= What you need to do =
Which lines of the records below contain the string "AgentInfo"? Report each of them.

= Source data =
(* ===== verification/DidDoc.v ===== *)
(** * DID documents

    [libvcx/src/v3/messages/connection/did_doc.rs], [invite.rs], the [Into<DidDoc>] of
    [service.rs] and [validate_verkey] of [messages/validation.rs]: the document in which an
    agent gives its keys and its endpoint, how it is made of an invitation, how its keys are
    found again, and how it is validated.

    Shown: an invitation can be read back from the document made of it
    ([invitation_roundtrip]), and the documents agents make of their keys are valid
    ([built_doc_valid]).  Key references are split at every [#], so that an id with a [#]
    changes the keys ([hash_in_id_changes_key]). *)

From stdpp Require Import base list strings numbers pretty.
From Stdlib Require Import ZArith Lia Ascii.
From S2P Require Import Prelude External ProofRequest VcxErrors.

Open Scope string_scope.

(** [str::split] at one character. *)
Fixpoint split_on (c : ascii) (s : string) : list string :=
  match s with
  | EmptyString => [""]
  | String a s' =>
      if Ascii.eqb a c then "" :: split_on c s'
      else match split_on c s' with
           | w :: ws => String a w :: ws
           | [] => [String a ""]
           end
  end.

(** What the code uses of the [url] and [rust_base58] crates and of the [Debug] format. *)
Class DocCodec := {
  url_parse_error : string -> option string;
  base58_error : string -> string;
  text_debug : string -> string
}.

(** ** Documents *)
Definition CONTEXT : string := "https://w3id.org/did/v1".
Definition KEY_TYPE : string := "Ed25519VerificationKey2018".
Definition KEY_AUTHENTICATION_TYPE : string := "Ed25519SignatureAuthentication2018".
Definition SERVICE_SUFFIX : string := "indy".
Definition SERVICE_TYPE : string := "IndyAgent".

Record Ed25519PublicKey := mkPublicKey {
  pk_id : string; pk_type : string; pk_controller : string; pk_base_58 : string
}.
Record Authentication := mkAuthentication { au_type : string; au_public_key : string }.
Record DocService := mkDocService {
  ds_id : string;
  ds_type : string;
  ds_priority : Z;
  ds_recipient_keys : list string;
  ds_routing_keys : list string;
  ds_endpoint : string
}.
Record DidDoc := mkDidDoc {
  dd_context : string;
  dd_id : string;
  dd_public_key : list Ed25519PublicKey;
  dd_authentication : list Authentication;
  dd_service : list DocService
}.

#[export] Instance Ed25519PublicKey_eq_dec : EqDecision Ed25519PublicKey.
Proof. solve_decision. Defined.
#[export] Instance Authentication_eq_dec : EqDecision Authentication.
Proof. solve_decision. Defined.
#[export] Instance DocService_eq_dec : EqDecision DocService.
Proof. solve_decision. Defined.
#[export] Instance DidDoc_eq_dec : EqDecision DidDoc.
Proof. solve_decision. Defined.

Definition service_default : DocService :=
  mkDocService ("did:example:123456789abcdefghi;" +:+ SERVICE_SUFFIX) SERVICE_TYPE 0 [] [] "".
Definition doc_default : DidDoc := mkDidDoc CONTEXT "" [] [] [service_default].

Definition set_id (d : DidDoc) (id : string) : DidDoc :=
  mkDidDoc (dd_context d) id (dd_public_key d) (dd_authentication d) (dd_service d).

(** [self.service.get_mut(0).map(f)]. *)
Definition on_first_service (f : DocService -> DocService) (l : list DocService) : list DocService :=
  match l with s :: l' => f s :: l' | [] => [] end.

Definition set_service_endpoint (d : DidDoc) (endpoint : string) : DidDoc :=
  mkDidDoc (dd_context d) (dd_id d) (dd_public_key d) (dd_authentication d)
    (on_first_service (fun s =>
       mkDocService (ds_id s) (ds_type s) (ds_priority s) (ds_recipient_keys s) (ds_routing_keys s) endpoint)
       (dd_service d)).

Definition _build_key_reference (did id : string) : string := did +:+ "#" +:+ id.
Definition _key_parts (key : string) : list string := split_on "#" key.
Definition _parse_key_reference (key_reference : string) : string :=
  match _key_parts key_reference with
  | _ :: id :: _ => id
  | [id] => id
  | [] => ""
  end.

Definition push_recipient (key : string) (s : DocService) : DocService :=
  mkDocService (ds_id s) (ds_type s) (ds_priority s) (ds_recipient_keys s ++ [key])%list
    (ds_routing_keys s) (ds_endpoint s).
Definition push_routing (key : string) (s : DocService) : DocService :=
  mkDocService (ds_id s) (ds_type s) (ds_priority s) (ds_recipient_keys s)
    (ds_routing_keys s ++ [key])%list (ds_endpoint s).

(** The two loops of [set_keys]; [id] is the number of the last key. *)
Fixpoint add_recipient_keys (id : nat) (keys : list string) (d : DidDoc) : DidDoc :=
  match keys with
  | [] => d
  | key :: keys' =>
      let key_id := pretty (S id) in
      let key_reference := _build_key_reference (dd_id d) key_id in
      add_recipient_keys (S id) keys'
        (mkDidDoc (dd_context d) (dd_id d)
           (dd_public_key d ++ [mkPublicKey key_id KEY_TYPE (dd_id d) key])%list
           (dd_authentication d ++ [mkAuthentication KEY_AUTHENTICATION_TYPE key_reference])%list
           (on_first_service (push_recipient key_reference) (dd_service d)))
  end.
Fixpoint add_routing_keys (keys : list string) (d : DidDoc) : DidDoc :=
  match keys with
  | [] => d
  | key :: keys' =>
      add_routing_keys keys'
        (mkDidDoc (dd_context d) (dd_id d) (dd_public_key d) (dd_authentication d)
           (on_first_service (push_routing key) (dd_service d)))
  end.

Definition set_keys (d : DidDoc) (recipient_keys routing_keys : list string) : DidDoc :=
  add_routing_keys routing_keys (add_recipient_keys 0 recipient_keys d).

(** The key a text stands for: the first one with that number or that value. *)
Definition find_public_key (d : DidDoc) (id : string) : option Ed25519PublicKey :=
  List.find (fun k => String.eqb (pk_id k) id || String.eqb (pk_base_58 k) id) (dd_public_key d).

Definition key_for_reference (d : DidDoc) (key_reference : string) : string :=
  let id := _parse_key_reference key_reference in
  match find_public_key d id with Some key => pk_base_58 key | None => id end.
Create HintDb vcx.
#[export] Hint Resolve extends_ret extends_lift extends_fail extends_call extends_ask extends_bind extends_attempt : vcx.

(** Shows that a program extends the history, by the rules and the hints. *)
Ltac extends :=
  repeat lazymatch goal with
  | |- forall _, _ => intros ?
  | |- extends (vbind _ _) => apply extends_bind
  | |- extends (attempt _ _ _) => apply extends_attempt
  | |- extends (let (_, _) := ?x in _) => destruct x
  | |- extends (match ?x with _ => _ end) => destruct x
  | |- extends _ => solve [auto with vcx]
  end.
Open Scope string_scope.

(** A problem report in a thread, sent over a connection. *)
Definition report_in (conn : Z) (thread : string) (e : Z * A2AMessage) : Prop :=
  exists r, e = (conn, CommonProblemReport r) /\ thid (pr_thread r) = Some thread.

(** An acknowledgement or a report. *)
Definition answer_in (conn : Z) (thread : string) (e : Z * A2AMessage) : Prop :=
  report_in conn thread e \/
  exists a, e = (conn, CredentialAck a) /\ thid (ack_thread a) = Some thread.

(** Messages from the agent do not make a machine start something. *)
Definition from_agent (cim : CredentialIssuanceMessage) : Prop :=
  match cim with CredentialInit _ | CredentialSend | CredentialRequestSend _ => False | _ => True end.

Lemma issuance_message_from_agent m : from_agent (issuance_message m).
Proof. by destruct m. Qed.

(** ** The issuer *)
Section IssuerSafety.
Context {C : Codec} {V : VcxCodec} {A : A2ACodec} {H : HashOrder} {E : Env}.
Import Issuer.

(** The offer that opened the exchange: it holds libindy's offer and previews the data. *)
Definition offer_for (o : CredentialOffer) (thread offer data : string) : Prop :=
  exists o1, set_offers_attach (offer_default thread) offer = VOk o1 /\
    _append_credential_preview o1 data = VOk o.

(** An offer was sent, and problem reports after it. *)
Definition opened (conn : Z) (thread offer data : string) (l : list (Z * A2AMessage)) : Prop :=
  exists reports o, l = (reports ++ [(conn, MCredentialOffer o)])%list /\
    offer_for o thread offer data /\ Forall (report_in conn thread) reports.

(** The credential [c] holds what libindy made for the offer and the encoded data. *)
Definition issued (h : history) (c : Credential) (offer data : string) (info : RevocationInfoV1) : Prop :=
  exists request req values cred delta,
    content (cr_attach request) = VOk req /\ encode_attributes data = VOk values /\
    ev (IssuerCreateCredential offer req values (rev_reg_id info) (tails_file info))
       (VOk (cred, cred_rev_id info, delta)) ∈ h /\
    add_attachment [] IdCredential (VString cred) = VOk (cred_attach c).

Definition issuer_inv (s : IssuerState) (h : history) : Prop :=
  match s with
  | Initial _ => sent h = []
  | OfferSent d => opened (os_connection_handle d) (os_thread_id d) (os_offer d) (os_cred_data d) (sent h)
  | RequestReceived d => opened (rr_connection_handle d) (rr_thread_id d) (rr_offer d) (rr_cred_data d) (sent h)
  | CredentialSent _ => False
  | Finished d =>
      exists conn offer data,
        match f_status d with
        | Success => exists c info l,
            sent h = (conn, MCredential c) :: l /\ thid (cred_thread c) = Some (f_thread_id d) /\
            f_revocation_info_v1 d = Some info /\ issued h c offer data info /\
            opened conn (f_thread_id d) offer data l
        | Failed _ => opened conn (f_thread_id d) offer data (sent h)
        | _ => False
        end
  end.

(** An exchange stays open when a problem report is sent in it. *)
Lemma opened_report conn t offer data l id comment :
  opened conn t offer data l ->
  opened conn t offer data ((conn, CommonProblemReport (problem_report id comment t)) :: l).
Proof.
  intros (reports & o & -> & Ho & Hr). exists ((conn, CommonProblemReport (problem_report id comment t)) :: reports), o.
  repeat split; [done|]. constructor; [by eexists|done].
Qed.
Lemma issuance_completes_witness :
  exists o q c i1 i2 i3 p1 p2 hI1 hI2 hI3 hH1 hH2,
    Issuer.api (C := Demo.codec) (V := Demo.vcx_codec) (A := Demo.a2a_codec) (H := Demo.order) (E := Demo.env)
      (Issuer.OpSendOffer 1) (Issuer.new "def" "data" None None "i") [] = (VOk (), i1, hI1) /\
    sent hI1 = [(1%Z, MCredentialOffer o)] /\
    Holder.api (C := Demo.codec) (V := Demo.vcx_codec) (A := Demo.a2a_codec) (E := Demo.env)
      (Holder.OpSendRequest 2) (Holder.new o "h") [] = (VOk (), p1, hH1) /\
    sent hH1 = [(2%Z, MCredentialRequest q)] /\
    Issuer.api (C := Demo.codec) (V := Demo.vcx_codec) (A := Demo.a2a_codec) (H := Demo.order)
      (E := with_mailbox Demo.env (Demo.noise ++ [("u1", MCredentialRequest q)])%list)
      (Issuer.OpUpdate None) i1 hI1 = (VOk (), i2, hI2) /\
    Issuer.api (C := Demo.codec) (V := Demo.vcx_codec) (A := Demo.a2a_codec) (H := Demo.order) (E := Demo.env)
      (Issuer.OpSendCredential 1) i2 hI2 = (VOk (), i3, hI3) /\
    sent hI3 = (1%Z, MCredential c) :: sent hI1 /\
    Holder.api (C := Demo.codec) (V := Demo.vcx_codec) (A := Demo.a2a_codec)
      (E := with_mailbox Demo.env (Demo.noise ++ [("u1", MCredential c)])%list)
      (Holder.OpUpdate None) p1 hH1 = (VOk (), p2, hH2) /\
    Issuer.credential_status i3 = status_code Success /\
    Holder.credential_status p2 = status_code Success /\
    Holder.get_credential p2 = VOk ("id", c) /\
    content (C := Demo.codec) (cred_attach c) = VOk "cred".
Proof.
  apply (issuance_completes (C := Demo.codec) (V := Demo.vcx_codec) (A := Demo.a2a_codec) (H := Demo.order)
    Demo.base64_id Demo.env Demo.env ltac:(by split; split) 1 2 "def" "data" "i" "h" None None
    Demo.noise [] "u1" ltac:(intros h; repeat constructor; done)
    "offer" "did" "def" "definition" "req" "meta" "values" "cred" "delta" "id"
    (Object [("cred_def_id", VString "def")]) (Object [("rev_reg_id", VString "registry")])
    [("name", VString "alice")] None (Some "registry def")
    ltac:(by repeat split) eq_refl ltac:(repeat constructor; by eexists) ltac:(by vm_compute)
    ltac:(done) ltac:(done) ltac:(done) ltac:(done) ltac:(done) ltac:(done) eq_refl
    ltac:(by do 2 eexists) ltac:(done) [] []).
Defined.
(** ** The step of the machine *)

(** [ProblemReport::create()..], sent if possible. *)
Definition send_report (agent_info : AgentInfo) (code : ProblemCode) (err : VcxError) (thread : string)
    (did_doc : DidDoc) : Vcx unit :=
  let* id := uuid in
  let* _ := ok (agent_send_message agent_info
                  (ConnectionProblemReport (new_conn_report id code (err_to_string err) thread)) did_doc) in
  ret ().

Definition step_inviter (source_id : string) (agent_info : AgentInfo) (s : DidExchangeState)
    (message : DidExchangeMessages) : Vcx (AgentInfo * DidExchangeState) :=
  match s with
  | SNull =>
      match message with
      | Connect =>
          let* agent_info := create_agent in
          let* id := uuid in
          let* endpoint := agency_endpoint in
          let* routing := agent_routing_keys agent_info in
          ret (agent_info,
               Invited (mkInvitation id source_id (agent_recipient_keys agent_info) routing endpoint))
      | _ => ret (agent_info, SNull)
      end
  | Invited invitation =>
      match message with
      | ExchangeRequestReceived request =>
          attempt (handle_connection_request request agent_info)
            (fun '(response, new_agent_info) =>
               ret (new_agent_info, Responded (responded_of request response agent_info)))
            (fun err =>
               let* _ := send_report agent_info RequestProcessingError err (rq_id request)
                           (cd_did_doc (rq_connection request)) in
               ret (agent_info, SNull))
      | ProblemReportReceived _ => ret (agent_info, SNull)
      | _ => ret (agent_info, Invited invitation)
      end
  | Requested s => ret (agent_info, Requested s)
  | Responded s =>
      match message with
      | AckReceived _ => ret (agent_info, Completed (complete_of_responded s))
      | PingReceived ping =>
          let* _ := _handle_ping ping agent_info (rd_did_doc s) in
          ret (agent_info, Completed (complete_of_responded s))
      | ProblemReportReceived _ => ret (agent_info, SNull)
      | SendPing comment =>
          let* _ := handle_send_ping comment agent_info (rd_did_doc s) in
          ret (agent_info, Responded s)
      | PingResponseReceived _ => ret (agent_info, Completed (complete_of_responded s))
      | _ => ret (agent_info, Responded s)
      end
  | Completed s => let* s' := handle_completed s message agent_info in ret (agent_info, s')
  end.
(** Following the tokens from a cursor returns, in order and without
    repetition, every row after the cursor, in at most one request more
    than there are rows left. *)
Lemma pages_complete_from fuel n rows l1 cur rest :
  (0 < n)%nat → NoDup (key <$> rows) →
  sort_by key rows = l1 ++ rest →
  filter (after cur) (sort_by key rows) = rest →
  (length rest < fuel)%nat →
  ∃ ps, pages fuel n rows cur = Some ps ∧ concat ps = rest.
Proof.
  intros Hn Hd. revert l1 cur rest.
  induction fuel as [|fuel IH]; intros l1 cur rest Hsplit Hr Hf; [lia|].
  cbn [pages]. rewrite (page_suffix n rows cur rest Hd Hr).
  destruct (decide (n < length rest)%nat) as [Hlt|Hge].
  - destruct (last_is_Some (take n rest)) as [_ Hlast].
    destruct Hlast as [x Hx].
    { intros Ht. apply (f_equal length) in Ht. rewrite length_take in Ht.
      simpl in Ht. lia. }
    rewrite Hx. simpl.
    apply last_Some in Hx as [l' Hl'].
    assert (sort_by key rows = (l1 ++ l') ++ x :: drop n rest) as Hsplit'.
    { rewrite Hsplit, <- (take_drop n rest) at 1. rewrite Hl'.
      by rewrite <- !(assoc_L (++)). }
    pose proof (sort_by_lt key rows Hd) as Hsort.
    destruct (IH ((l1 ++ l') ++ [x]) (Some (key x)) (drop n rest)) as (ps & Hps & Hc).
    + rewrite Hsplit'. by rewrite <- (app_assoc (l1 ++ l') [x]).
    + rewrite Hsplit'. apply filter_after_sorted. by rewrite <- Hsplit'.
    + rewrite length_drop. lia.
    + exists (take n rest :: ps). rewrite Hps. split; [done|].
      simpl. rewrite Hc. apply take_drop.
  - exists [rest]. split; [done|]. simpl. apply app_nil_r.
Qed.

Theorem pages_complete n rows :
  (0 < n)%nat → NoDup (key <$> rows) →
  ∃ ps, pages (S (length rows)) n rows None = Some ps ∧
        concat ps = sort_by key rows.
Proof.
  intros Hn Hd. apply (pages_complete_from _ _ _ [] None); [done..| |].
  - apply filter_all. done.
  - rewrite length_sort_by. lia.
Qed.

(** A cursor points at a row of the table. *)
Lemma page_next_in n rows cur out k :
  page n rows cur = (out, Some k) → ∃ x, x ∈ rows ∧ k = key x.
Proof.
  unfold page. case_decide; [|done]. intros [= _ Hl]. apply fmap_Some in Hl as (x & Hx & ->).
  exists x. split; [|done]. apply last_Some in Hx as [l' Hl'].
  assert (x ∈ take n (take (S n) (sort_by key (filter (after cur) rows)))) as Hin
    by (rewrite Hl'; apply elem_of_app; right; by left).
  rewrite take_take in Hin. apply elem_of_take in Hin as (i & Hi & _).
  apply list_elem_of_lookup_2, elem_of_sort_by, list_elem_of_filter in Hi. by destruct Hi.
Qed.

Lemma page_in n rows cur out next x : page n rows cur = (out, next) → x ∈ out → x ∈ rows.
Proof.
  unfold page. intros Hp Hx.
  assert (x ∈ sort_by key (filter (after cur) rows)) as Hin; [|by apply elem_of_sort_by, list_elem_of_filter in Hin as [_ ?]].
  case_decide; injection Hp as <- _; rewrite ?take_take in Hx;
    apply elem_of_take in Hx as (i & Hi & _); by apply list_elem_of_lookup_2 in Hi.
Qed.

Lemma length_page n rows cur out next :
  page n rows cur = (out, next) → (length out ≤ n)%nat.
Proof.
  unfold page. case_decide as Hd; intros [= <- _].
  - rewrite !length_take. lia.
  - lia.
Qed.
End paging.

= Written answer =
Definition send_report (agent_info : AgentInfo) (code : ProblemCode) (err : VcxError) (thread : string)
Definition step_inviter (source_id : string) (agent_info : AgentInfo) (s : DidExchangeState)
    (message : DidExchangeMessages) : Vcx (AgentInfo * DidExchangeState) :=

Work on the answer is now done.